**PROBLEM**
All of the entries need to be repeated exactly. Leave nothing out.

——————————

(** * Metrics core of the Google Ads / Shopify integration guides

    The repository is a pair of guides whose JavaScript samples fetch
    campaign rows, reshape them (micro-units to currency units), fold them
    into totals, derive ratios (ROAS, ROI, CPC, CTR, conversion rate) and
    map an ROI to a budget recommendation.

    The samples are embedded shallowly.  A JavaScript Number is an IEEE-754
    binary64 value, so numbers are Rocq's primitive [float]s and [+], [-],
    [*], [/], [>] are the primitive operations, with their rounding, signed
    zeros, infinities and NaN.  Property reads of an absent field give
    [undefined]; reads through an absent object throw a TypeError. *)

From Stdlib Require Import ZArith NArith PArith Lia List String Ascii Bool.
From Stdlib Require Import Floats DecimalString Permutation Sorted.
From Stdlib Require Uint63 QArith Qabs.
Import ListNotations.

Set Warnings "-inexact-float".

Open Scope string_scope.

(** ** The fragment of JavaScript the samples rely on *)

Module JS.

(** A value read from a field that is copied verbatim: absent, a number or
    a string. *)
Inductive value : Type :=
| Undefined
| Num (x : float)
| Str (s : string).

(** A numeric field of an API row: a number, or [None] when the field is
    absent and the read yields [undefined]. *)
Definition field := option float.

(** [ToNumber] on a number or [undefined]. *)
Definition ToNumber (v : field) : float :=
  match v with
  | Some x => x
  | None => nan
  end.

(** Errors a sample can throw at its caller. *)
Inductive error : Type :=
| TypeError (msg : string)
| Rejected (reason : string).

Inductive result (A : Type) : Type :=
| Ok (a : A)
| Throw (e : error).

Arguments Ok {A} a.
Arguments Throw {A} e.

Definition bind {A B : Type} (r : result A) (k : A -> result B) : result B :=
  match r with
  | Ok a => k a
  | Throw e => Throw e
  end.

Notation "x <- c ;; k" := (bind c (fun x => k))
  (at level 61, c at next level, right associativity).

(** [o.p] where [o] may be [undefined]: reading a property of [undefined]
    throws. *)
Definition get {A : Type} (what : string) (o : option A) : result A :=
  match o with
  | Some a => Ok a
  | None => Throw (TypeError ("Cannot read properties of undefined (reading " ++ what ++ ")"))
  end.

(** *** Number.prototype.toFixed *)

Definition string_of_Z (n : Z) : string :=
  NilEmpty.string_of_uint (N.to_uint (Z.to_N n)).

Fixpoint zeros (k : nat) : string :=
  match k with
  | O => EmptyString
  | S k' => String "0"%char (zeros k')
  end.

(** The integer [n] for which [n / 10^f - m * 2^e] is closest to zero, the
    larger one when two are equally close. *)
Definition fixed_integer (f : nat) (m : positive) (e : Z) : Z :=
  let scaled := (Zpos m * 10 ^ Z.of_nat f)%Z in
  match e with
  | Zneg k => ((2 * scaled + 2 ^ Zpos k) / 2 ^ (Zpos k + 1))%Z
  | _ => (scaled * 2 ^ e)%Z
  end.

(** The digits of [n] with a decimal point before the last [f] of them. *)
Definition fixed_string (f : nat) (n : Z) : string :=
  let m := string_of_Z n in
  match f with
  | O => m
  | _ =>
    let k := String.length m in
    let m' := if (k <=? f)%nat then zeros (f + 1 - k) ++ m else m in
    let k' := String.length m' in
    substring 0 (k' - f) m' ++ "." ++ substring (k' - f) f m'
  end.

(** *** Number::toString for finite values of at least 10^21 *)

Fixpoint strip_zeros_fuel (fuel : nat) (s j : Z) : Z * Z :=
  match fuel with
  | O => (s, j)
  | S fuel' =>
    if ((s mod 10 =? 0) && (0 <? s))%Z%bool
    then strip_zeros_fuel fuel' (s / 10)%Z (j + 1)%Z
    else (s, j)
  end.

Definition decimal_length (n : Z) : Z := Z.of_nat (String.length (string_of_Z n)).

(** Does the real number [v] round to the double [m * 2^e] (round to
    nearest, ties to even)?  [m] has 53 bits and [e >= 1]. *)
Definition rounds_to (m : positive) (e v : Z) : bool :=
  let x2 := (2 * Zpos m * 2 ^ e)%Z in
  let above := (2 ^ e)%Z in
  let below := (if Zpos m =? 2 ^ 52 then 2 ^ (e - 1) else 2 ^ e)%Z in
  if Z.even (Zpos m)
  then ((x2 - below <=? 2 * v) && (2 * v <=? x2 + above))%Z%bool
  else ((x2 - below <? 2 * v) && (2 * v <? x2 + above))%Z%bool.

——————————

**RESPONSE**
(** * Metrics core of the Google Ads / Shopify integration guides

    The repository is a pair of guides whose JavaScript samples fetch
    campaign rows, reshape them (micro-units to currency units), fold them
    into totals, derive ratios (ROAS, ROI, CPC, CTR, conversion rate) and
    map an ROI to a budget recommendation.

    The samples are embedded shallowly.  A JavaScript Number is an IEEE-754
    binary64 value, so numbers are Rocq's primitive [float]s and [+], [-],
    [*], [/], [>] are the primitive operations, with their rounding, signed
    zeros, infinities and NaN.  Property reads of an absent field give
    [undefined]; reads through an absent object throw a TypeError. *)

From Stdlib Require Import ZArith NArith PArith Lia List String Ascii Bool.
From Stdlib Require Import Floats DecimalString Permutation Sorted.
From Stdlib Require Uint63 QArith Qabs.
Import ListNotations.

Set Warnings "-inexact-float".

Open Scope string_scope.

(** ** The fragment of JavaScript the samples rely on *)

Module JS.

(** A value read from a field that is copied verbatim: absent, a number or
    a string. *)
Inductive value : Type :=
| Undefined
| Num (x : float)
| Str (s : string).

(** A numeric field of an API row: a number, or [None] when the field is
    absent and the read yields [undefined]. *)
Definition field := option float.

(** [ToNumber] on a number or [undefined]. *)
Definition ToNumber (v : field) : float :=
  match v with
  | Some x => x
  | None => nan
  end.

(** Errors a sample can throw at its caller. *)
Inductive error : Type :=
| TypeError (msg : string)
| Rejected (reason : string).

Inductive result (A : Type) : Type :=
| Ok (a : A)
| Throw (e : error).

Arguments Ok {A} a.
Arguments Throw {A} e.

Definition bind {A B : Type} (r : result A) (k : A -> result B) : result B :=
  match r with
  | Ok a => k a
  | Throw e => Throw e
  end.

Notation "x <- c ;; k" := (bind c (fun x => k))
  (at level 61, c at next level, right associativity).

(** [o.p] where [o] may be [undefined]: reading a property of [undefined]
    throws. *)
Definition get {A : Type} (what : string) (o : option A) : result A :=
  match o with
  | Some a => Ok a
  | None => Throw (TypeError ("Cannot read properties of undefined (reading " ++ what ++ ")"))
  end.

(** *** Number.prototype.toFixed *)

Definition string_of_Z (n : Z) : string :=
  NilEmpty.string_of_uint (N.to_uint (Z.to_N n)).

Fixpoint zeros (k : nat) : string :=
  match k with
  | O => EmptyString
  | S k' => String "0"%char (zeros k')
  end.

(** The integer [n] for which [n / 10^f - m * 2^e] is closest to zero, the
    larger one when two are equally close. *)
Definition fixed_integer (f : nat) (m : positive) (e : Z) : Z :=
  let scaled := (Zpos m * 10 ^ Z.of_nat f)%Z in
  match e with
  | Zneg k => ((2 * scaled + 2 ^ Zpos k) / 2 ^ (Zpos k + 1))%Z
  | _ => (scaled * 2 ^ e)%Z
  end.

(** The digits of [n] with a decimal point before the last [f] of them. *)
Definition fixed_string (f : nat) (n : Z) : string :=
  let m := string_of_Z n in
  match f with
  | O => m
  | _ =>
    let k := String.length m in
    let m' := if (k <=? f)%nat then zeros (f + 1 - k) ++ m else m in
    let k' := String.length m' in
    substring 0 (k' - f) m' ++ "." ++ substring (k' - f) f m'
  end.

(** *** Number::toString for finite values of at least 10^21 *)

Fixpoint strip_zeros_fuel (fuel : nat) (s j : Z) : Z * Z :=
  match fuel with
  | O => (s, j)
  | S fuel' =>
    if ((s mod 10 =? 0) && (0 <? s))%Z%bool
    then strip_zeros_fuel fuel' (s / 10)%Z (j + 1)%Z
    else (s, j)
  end.

Definition decimal_length (n : Z) : Z := Z.of_nat (String.length (string_of_Z n)).

(** Does the real number [v] round to the double [m * 2^e] (round to
    nearest, ties to even)?  [m] has 53 bits and [e >= 1]. *)
Definition rounds_to (m : positive) (e v : Z) : bool :=
  let x2 := (2 * Zpos m * 2 ^ e)%Z in
  let above := (2 ^ e)%Z in
  let below := (if Zpos m =? 2 ^ 52 then 2 ^ (e - 1) else 2 ^ e)%Z in
  if Z.even (Zpos m)
  then ((x2 - below <=? 2 * v) && (2 * v <=? x2 + above))%Z%bool
  else ((x2 - below <? 2 * v) && (2 * v <? x2 + above))%Z%bool.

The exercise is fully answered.